L’expérience du NIST considère que la Terre entière représente l’ascenseur en chute libre et que les quelques horloges atomiques dispersées dans le monde sont l’équivalent du téléphone et du portefeuille. Dans cette perception des choses, la Terre est en chute libre autour du soleil et si la planète entière est considérée comme cadre de référence local, alors les relations entre les « tics » de l’horloge atomique — c’est-à-dire la transition d'un électron entre les niveaux d’énergie — devraient rester identiques au fil de l’orbite terrestre.

Les horloges atomiques mesurent le temps en mesurant la fréquence à laquelle les électrons passent d'un niveau d’énergie distinct à un autre. Les électrons « orbitent » autour du noyau d’un atome à certains niveaux d’énergie qui dépendent des propriétés électriques du noyau lui-même. Ces orbites peuvent être modifiées par ajout d’énergie dans le système, ce qui augmente temporairement le taux d’énergie des électrons, qui marquent cette transition en émettant un rayonnement électromagnétique. Différents types d’atomes sont capables d’absorber de l’énergie à différentes longueurs d’ondes.

Certaines des horloges atomiques les plus précises du NIST sont appelées « horloges atomiques à fontaine d'atomes de césium » parce qu’elles utilisent un isotope du césium, le césium-133, pour mesurer le temps. Le césium-133 absorbe naturellement l’énergie à une longueur d’onde de 3,2 centimètres. De ce fait, quand on le bombarde avec des ondes de cette longueur, son électron ultrapériphérique passe d'un état énergétique à un autre 9 192 631 770 fois par seconde. On pourrait donc considérer cette transition entre niveaux d’énergie comme un pendule qui balance plus de 9 millions de fois à chaque seconde marquée sur la face de l’horloge.

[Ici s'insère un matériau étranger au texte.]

(** * Map tile tree and imagery providers (WebMapTileTree.ts)

    A shallow embedding of the quadtree addressing, the Bing imagery
    provider, the tile loader and the tile tree supplier of the frontend's
    [WebMapTileTree.ts], with the properties stated about them. *)

From Stdlib Require Import ZArith QArith String Ascii Lia Lqa Bool.
From Stdlib.Strings Require Import Byte.
From Stdlib Require OrderedTypeEx.
From stdpp Require Import base tactics option list strings sorting gmap.

Local Open Scope Z_scope.

(** ** Outcomes of calls that may throw

    A JavaScript call either returns a value or throws; a rejected promise
    of an [async] function is a throw at the [await]. *)

Inductive Outcome (A : Type) : Type :=
| Returned (a : A)
| Thrown.
Arguments Returned {A} a.
Arguments Thrown {A}.

Definition bindO {A B : Type} (m : Outcome A) (k : A -> Outcome B) : Outcome B :=
  match m with
  | Returned a => k a
  | Thrown => Thrown
  end.

(** [try { m } catch (e) { h }] *)
Definition tryCatch {A : Type} (m : Outcome A) (h : Outcome A) : Outcome A :=
  match m with
  | Returned a => Returned a
  | Thrown => h
  end.

Notation "'let!' x ':=' m 'in' k" := (bindO m (fun x => k))
  (at level 10, x pattern, m at level 100, k at level 200).

(** Modelled from the spec: [assert] is imported from bentleyjs-core, which is
    not part of these sources.  The spec describes assertions as checks of
    debug builds that fail loudly there, and the fallbacks behind them as what
    production code runs; [assertionsEnabled] tells the two builds apart. *)
Definition assert (assertionsEnabled : bool) (condition : bool) : Outcome unit :=
  if assertionsEnabled && negb condition then Thrown else Returned tt.

(** ** JavaScript numbers and strings

    The numbers that reach this code as levels, columns, rows, depths and
    zoom levels are integer valued or [NaN] (the result of a failed
    [parseInt]); geographic coordinates are modelled apart, as rationals. *)

Module JS.

Inductive number : Type :=
| NaN
| Num (z : Z).

(** Relational operators: every comparison with [NaN] is false. *)
Definition lt (a b : number) : bool :=
  match a, b with
  | Num x, Num y => x <? y
  | _, _ => false
  end.

Definition ge (a b : number) : bool :=
  match a, b with
  | Num x, Num y => y <=? x
  | _, _ => false
  end.

Definition gt (a b : number) : bool := lt b a.

(** *** Rounding to a double

    An integer is a Number value when it fits a 53 bit significand;
    [roundToDouble] is round-to-nearest, ties to even, on integers. *)
Definition roundMagnitude (v : Z) : Z :=
  let bits := Z.log2 v + 1 in
  if bits <=? 53 then v
  else
    let sh := bits - 53 in
    let q := Z.shiftr v sh in
    let r := Z.land v (Z.ones sh) in
    let half := Z.shiftl 1 (sh - 1) in
    let q' := if r <? half then q
              else if half <? r then q + 1
              else if Z.even q then q else q + 1 in
    Z.shiftl q' sh.
Lemma main_unfold (argv : list string) (w : world) (s : state) :
  main argv w s
  = match parse_args_from w argv default_namespace with
    | Raised e => (Raised e, s)
    | Returned args =>
        match send_messages (count args) (delay args) w s with
        | (Returned u, s') => (Returned u, s')
        | (Raised e, s') =>
            if is_KeyboardInterrupt e then
              (Returned tt, logs [Print interrupted_line] s')
            else if is_Exception e then
              (Returned tt, logs [Print ("❌ Error: " ++ exn_str e)] s')
            else (Raised e, s')
        end
    end.
Proof.
  unfold main, bind, parse_args.
  destruct (parse_args_from w argv default_namespace) as [args|e];
    [|reflexivity].
  unfold try_except.
  destruct (send_messages (count args) (delay args) w s) as [[u|e] s'];
    [reflexivity|].
  destruct e; reflexivity.
Qed.

Lemma calm_S (w : world) (num_messages : Z) (delay_seconds : float) (n : nat) :
  calm w num_messages delay_seconds (S n)
  = (calm w num_messages delay_seconds n
     && quiet w num_messages delay_seconds n)%bool.
Proof.
  unfold calm. rewrite seq_S, forallb_app. simpl. rewrite andb_true_r.
  reflexivity.
Qed.

Lemma calm_quiet (w : world) (num_messages : Z) (delay_seconds : float)
    (n k : nat) :
  calm w num_messages delay_seconds n = true -> (k < n)%nat ->
  quiet w num_messages delay_seconds k = true.
Proof.
  unfold calm. rewrite forallb_forall. intros H Hk. apply H.
  apply in_seq. lia.
Qed.

Lemma calm_le (w : world) (num_messages : Z) (delay_seconds : float)
    (n m : nat) :
  calm w num_messages delay_seconds n = true -> (m <= n)%nat ->
  calm w num_messages delay_seconds m = true.
Proof.
  unfold calm. rewrite !forallb_forall. intros H Hm x Hx. apply H.
  apply in_seq. apply in_seq in Hx. lia.
Qed.

Lemma turns_app (w : world) (num_messages : Z) (delay_seconds : float)
    (os os' : list choice) :
  forall k,
    turns w num_messages delay_seconds k (os ++ os')%list
    = (turns w num_messages delay_seconds k os
       ++ turns w num_messages delay_seconds (k + List.length os) os')%list.
Proof.
  induction os as [|o os IH]; intros k.
  - simpl. rewrite Nat.add_0_r. reflexivity.
  - rewrite <- app_comm_cons. cbn [turns List.length].
    rewrite IH, <- app_assoc.
    replace (S k + List.length os)%nat with (k + S (List.length os))%nat by lia.
    reflexivity.
Qed.
(** * Memory planning pass of the TorchScript JIT

    A shallow embedding of [torch/csrc/jit/passes/memory_planning.cpp]:
    the arena model, the trace based liveness extractor
    [getLiveRangesFromMemEvents], the plan materializers
    [insertAllocStorageNode], [insertAllocTensorNodes],
    [insertPreAllocTensorNodes], and the two drivers [planMemory] and
    [planMemoryWithTracing].  The packing heuristics live in other
    translation units of the repository (only their headers are included
    by the pass) and are modelled from the specification.

    C++ exceptions raised by [TORCH_CHECK] and [TORCH_INTERNAL_ASSERT]
    are [None] of the option monad; [std::unordered_map] and [std::map]
    are association lists. *)

From Stdlib Require Import List ZArith String Bool Lia.
From Stdlib Require Import Permutation Sorting.Sorted.
Import ListNotations.
Open Scope Z_scope.

(** ** Error monad for assertions *)

Notation "'let*' x ':=' m 'in' k" :=
  (match m with Some x => k | None => None end)
  (at level 200, x name, m at level 100, right associativity).

Definition assert (b : bool) : option unit := if b then Some tt else None.

(** [uint64_t] arithmetic. *)
Definition u64 (z : Z) : Z := z mod 2 ^ 64.

(** ** Arena model *)

Record LiveRange := mkLiveRange { lr_begin : Z; lr_end : Z }.

Record Region := mkRegion { offset : Z; size : Z }.

(** [LiveRange{}] / [Region{}]: value initialisation, as done by
    [operator[]] on a missing key. *)
Definition default_live_range : LiveRange := mkLiveRange 0 0.
Definition default_region : Region := mkRegion 0 0.

Definition live_range_eqb (a b : LiveRange) : bool :=
  (lr_begin a =? lr_begin b) && (lr_end a =? lr_end b).

(** Closed intervals [[begin, end]] intersect. *)
Definition overlap (a b : LiveRange) : bool :=
  (lr_begin a <=? lr_end b) && (lr_begin b <=? lr_end a).

(** Half open byte windows [[offset, offset + size)] intersect. *)
Definition collide (p q : Region) : bool :=
  Z.max (offset p) (offset q) <? Z.min (offset p + size p) (offset q + size q).

(** Modelled from the spec: [live_range_start_cmp] (declared in
    memory_planning.h, outside src/), "by begin ascending". *)
Definition live_range_start_cmp (a b : LiveRange) : bool :=
  lr_begin a <? lr_begin b.

(** ** Association lists standing for the C++ maps *)

Section Assoc.
Context {K V : Type} (eqb : K -> K -> bool).

Fixpoint a_find (m : list (K * V)) (k : K) : option V :=
  match m with
  | [] => None
  | (k', v) :: m' => if eqb k k' then Some v else a_find m' k
  end.

Definition a_count (m : list (K * V)) (k : K) : bool :=
  match a_find m k with Some _ => true | None => false end.

(** [m.insert({k, v})]: no effect when the key is present. *)
Definition a_insert (m : list (K * V)) (k : K) (v : V) : list (K * V) :=
  if a_count m k then m else m ++ [(k, v)].

(** [m[k] = v]. *)
Fixpoint a_assign (m : list (K * V)) (k : K) (v : V) : list (K * V) :=
  match m with
  | [] => [(k, v)]
  | (k', v') :: m' =>
      if eqb k k' then (k', v) :: m' else (k', v') :: a_assign m' k v
  end.

(** Reading [m[k]]; a missing key reads as the default value. *)
Definition a_at (d : V) (m : list (K * V)) (k : K) : V :=
  match a_find m k with Some v => v | None => d end.
End Assoc.

(** ** Stable insertion sort, standing for [std::sort] with a comparator *)

Section Sort.
Context {A : Type} (lt : A -> A -> bool).

Fixpoint sort_insert (x : A) (l : list A) : list A :=
  match l with
  | [] => [x]
  | y :: l' => if lt y x then y :: sort_insert x l' else x :: l
  end.

Fixpoint sort (l : list A) : list A :=
  match l with
  | [] => []
  | x :: l' => sort_insert x (sort l')
  end.
End Sort.

(** ** Packing heuristics

    Modelled from the spec: [linearScanHeuristic], [greedyBySize] and
    [greedyByOperatorBreadth] (linear_scan.h, greedy_by_size.h,
    greedy_by_breadth.h and their sources, outside src/), section 4.D.
    All three choose, for a range, the lowest offset among [0] and the
    ends of the conflicting regions at which the block does not collide
    with any conflicting region; the high-water mark of the conflicting
    regions is the fallback of the scan. *)

Definition fits (conflicts : list Region) (off sz : Z) : bool :=
  forallb (fun p => negb (collide p (mkRegion off sz))) conflicts.

Definition high_water (conflicts : list Region) : Z :=
  fold_right (fun p acc => Z.max (offset p + size p) acc) 0 conflicts.

Definition candidate_offsets (conflicts : list Region) : list Z :=
  sort Z.ltb (0 :: map (fun p => offset p + size p) conflicts).

Definition lowest_fit (conflicts : list Region) (sz : Z) : Z :=
  match find (fun o => fits conflicts o sz) (candidate_offsets conflicts) with
  | Some o => o
  | None => high_water conflicts
  end.

Definition ManagedRanges := list (LiveRange * Z).
Definition Plan := list (LiveRange * Region).

(** Linear scan: sweep in [begin] order, evict the active ranges that
    ended before the current one begins, fit against the rest. *)
Definition linear_scan_step (st : Plan * Plan) (item : LiveRange * Z)
    : Plan * Plan :=
  let (active, plan) := st in
  let (r, sz) := item in
  let active' := filter (fun a => negb (lr_end (fst a) <? lr_begin r)) active in
  let reg := mkRegion (lowest_fit (map snd active') sz) sz in
  ((r, reg) :: active', (r, reg) :: plan).

Definition by_begin (a b : LiveRange * Z) : bool :=
  live_range_start_cmp (fst a) (fst b).

Definition linearScanHeuristic (managed : ManagedRanges) : Plan :=
  snd (fold_left linear_scan_step (sort by_begin managed) ([], [])).

(** Greedy by size: descending size, then ascending begin, then
    ascending end. *)
Definition size_cmp (a b : LiveRange * Z) : bool :=
  (snd b <? snd a)
  || ((snd a =? snd b) && (lr_begin (fst a) <? lr_begin (fst b)))
  || ((snd a =? snd b) && (lr_begin (fst a) =? lr_begin (fst b))
      && (lr_end (fst a) <? lr_end (fst b))).

Definition conflicts_with (placed : Plan) (r : LiveRange) : list Region :=
  map snd (filter (fun q => overlap (fst q) r) placed).

Definition greedy_step (placed : Plan) (item : LiveRange * Z) : Plan :=
  let (r, sz) := item in
  (r, mkRegion (lowest_fit (conflicts_with placed r) sz) sz) :: placed.

Definition greedyBySize (managed : ManagedRanges) : Plan :=
  fold_left greedy_step (sort size_cmp managed) [].

(** Greedy by operator breadth.  An out node is given by its timestamp
    and the live ranges of its managed outputs, in graph order. *)
Record OutNode := mkOutNode { on_time : Z; on_outputs : list LiveRange }.

Definition contains (r : LiveRange) (t : Z) : bool :=
  (lr_begin r <=? t) && (t <=? lr_end r).

Definition breadth (managed : ManagedRanges) (n : OutNode) : Z :=
  fold_right (fun it acc => (if contains (fst it) (on_time n) then snd it else 0) + acc)
    0 managed.

(** A range already placed (an earlier output with the same live range)
    keeps its placement. *)
Definition breadth_step (managed : ManagedRanges) (placed : Plan) (r : LiveRange)
    : Plan :=
  if a_count live_range_eqb placed r then placed else
  match a_find live_range_eqb managed r with
  | Some sz => greedy_step placed (r, sz)
  | None => placed
  end.

Definition greedyByOperatorBreadth (managed : ManagedRanges) (outs : list OutNode)
    : Plan :=
  let order := sort (fun a b => breadth managed b <? breadth managed a) outs in
  fold_left (breadth_step managed) (flat_map on_outputs order) [].

(** The strategy enum of [planMemory]. *)
Inductive Strategy := NAIVE | LINEAR_SCAN | GREEDY_BY_SIZE | GREEDY_BY_BREADTH.

(** The heuristic chosen by the [switch] of [planMemory]. *)
Definition run_heuristic (strat : Strategy) (managed : ManagedRanges)
    (outs : list OutNode) : Plan :=
  match strat with
  | NAIVE => []
  | LINEAR_SCAN => linearScanHeuristic managed
  | GREEDY_BY_SIZE => greedyBySize managed
  | GREEDY_BY_BREADTH => greedyByOperatorBreadth managed outs
  end.

(** The correctness invariant of a plan with respect to its input. *)
Definition plan_ok (managed : ManagedRanges) (plan : Plan) : Prop :=
  (forall r s, In (r, s) managed ->
     exists off, a_find live_range_eqb plan r = Some (mkRegion off s))
  /\ (forall r1 r2 p1 p2, r1 <> r2 -> overlap r1 r2 = true ->
        a_find live_range_eqb plan r1 = Some p1 ->
        a_find live_range_eqb plan r2 = Some p2 ->
        collide p1 p2 = false).

(** ** Trace records *)

Inductive EventType := Allocate | Free.

Definition event_type_eqb (a b : EventType) : bool :=
  match a, b with Allocate, Allocate | Free, Free => true | _, _ => false end.

Record MemEvent := mkMemEvent {
  ev_time : Z;
  ev_pc : Z;
  ev_backtrace : string;
  ev_ptr_addr : string;
  ev_node_schema : string;
  ev_node_header : string;
  ev_size : Z;
  ev_type : EventType
}.

Record FrameNodeId := mkFrameNodeId {
  fn_time : Z;
  fn_node_schema : string;
  fn_node_header : string
}.

Definition frame_node_id_eqb (a b : FrameNodeId) : bool :=
  (fn_time a =? fn_time b) && String.eqb (fn_node_schema a) (fn_node_schema b)
  && String.eqb (fn_node_header a) (fn_node_header b).

(** Modelled from the spec: [frame_node_id_cmp] (memory_planning.h,
    outside src/), "by FrameNodeId.time ascending". *)
Definition frame_node_id_cmp (a b : FrameNodeId) : bool := fn_time a <? fn_time b.

(** ** [getLiveRangesFromMemEvents] *)

Record TraceState := mkTraceState {
  allocs : list (string * MemEvent);
  managed_live_ranges : list (LiveRange * Z);
  live_range_node_header : list (LiveRange * FrameNodeId)
}.

Definition empty_trace_state : TraceState := mkTraceState [] [] [].

(** One iteration of the validation loop.  The second argument of the
    [TORCH_INTERNAL_ASSERT] on a [Free], [alloc.node_header ==
    mem_event.node_header], is the macro's message argument: it is only
    printed when the condition (the first argument) fails. *)
Definition trace_step (st : TraceState) (mem_event : MemEvent) : option TraceState :=
  match ev_type mem_event with
  | Allocate =>
      Some (mkTraceState (a_insert String.eqb (allocs st) (ev_ptr_addr mem_event) mem_event)
              (managed_live_ranges st) (live_range_node_header st))
  | Free =>
      let* _ := assert (a_count String.eqb (allocs st) (ev_ptr_addr mem_event)) in
      let* alloc := a_find String.eqb (allocs st) (ev_ptr_addr mem_event) in
      let* _ := assert (event_type_eqb (ev_type alloc) Allocate
                        && (ev_size alloc =? ev_size mem_event)
                        && (ev_time alloc <? ev_time mem_event)
                        && String.eqb (ev_node_schema alloc) (ev_node_schema mem_event)) in
      let lvr := mkLiveRange (ev_time alloc) (ev_time mem_event) in
      Some (mkTraceState (allocs st)
              (a_insert live_range_eqb (managed_live_ranges st) lvr (ev_size alloc))
              (live_range_node_header st
                 ++ [(lvr, mkFrameNodeId (ev_time alloc) (ev_node_schema alloc)
                                         (ev_node_header alloc))]))
  end.

Fixpoint trace_sweep (st : TraceState) (mem_events : list MemEvent) : option TraceState :=
  match mem_events with
  | [] => Some st
  | ev :: rest => let* st' := trace_step st ev in trace_sweep st' rest
  end.

Definition getLiveRangesFromMemEvents (mem_events : list MemEvent)
    : option (list (LiveRange * Z) * list (LiveRange * FrameNodeId)) :=
  let* st := trace_sweep empty_trace_state mem_events in
  let* _ := assert (match allocs st with [] => true | _ => false end) in
  Some (managed_live_ranges st, live_range_node_header st).

(** ** Graph IR *)

Inductive NodeKind := Op (name : string) | AllocateStorage | AllocateTensor | PreAllocateTensor.

Inductive AttrValue := AInt (z : Z) | AInts (zs : list Z).

(** A node: its kind, its canonical schema string, its input and output
    values (by id) and its attributes. *)
Record Node := mkNode {
  n_kind : NodeKind;
  n_header : string;
  n_inputs : list nat;
  n_outputs : list nat;
  n_attrs : list (string * AttrValue)
}.

(** The node list in topological order, and the next fresh value id. *)
Record Graph := mkGraph { g_nodes : list Node; g_fresh : nat }.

Bien que le principe d’invariance de position locale d’Einstein prédise une déviation nulle entre les propriétés des objets dans un ascenseur en chute libre, le nombre réel n’est pas zéro. Il reste néanmoins minuscule. Si petit que, concernant la relativité générale, on en revient à dire qu’il correspond à zéro. Pendant 14 années, les chercheurs du NIST ont découvert que la violation du principe d'invariance de position locale était égale à environ 0,00000022.

Cette confirmation de la théorie de relativité générale d’Einstein est la mesure la plus précise de la violation de ce principe jusqu’à maintenant — environ cinq fois plus précise qu’une mesure précédente dévoilée en 2007 après 7 années d’observation. Selon les physiciens, ces meilleurs résultats sont dûs à l'amélioration de la précision des horloges atomiques à fontaine d'atomes de césium et aux mesures plus fidèles de la position et de la vitesse de la Terre dans l'espace. Les chercheurs espèrent maintenant que des horloges atomiques encore plus exactes amélioreront encore davantage ce test de relativité générale à l'avenir.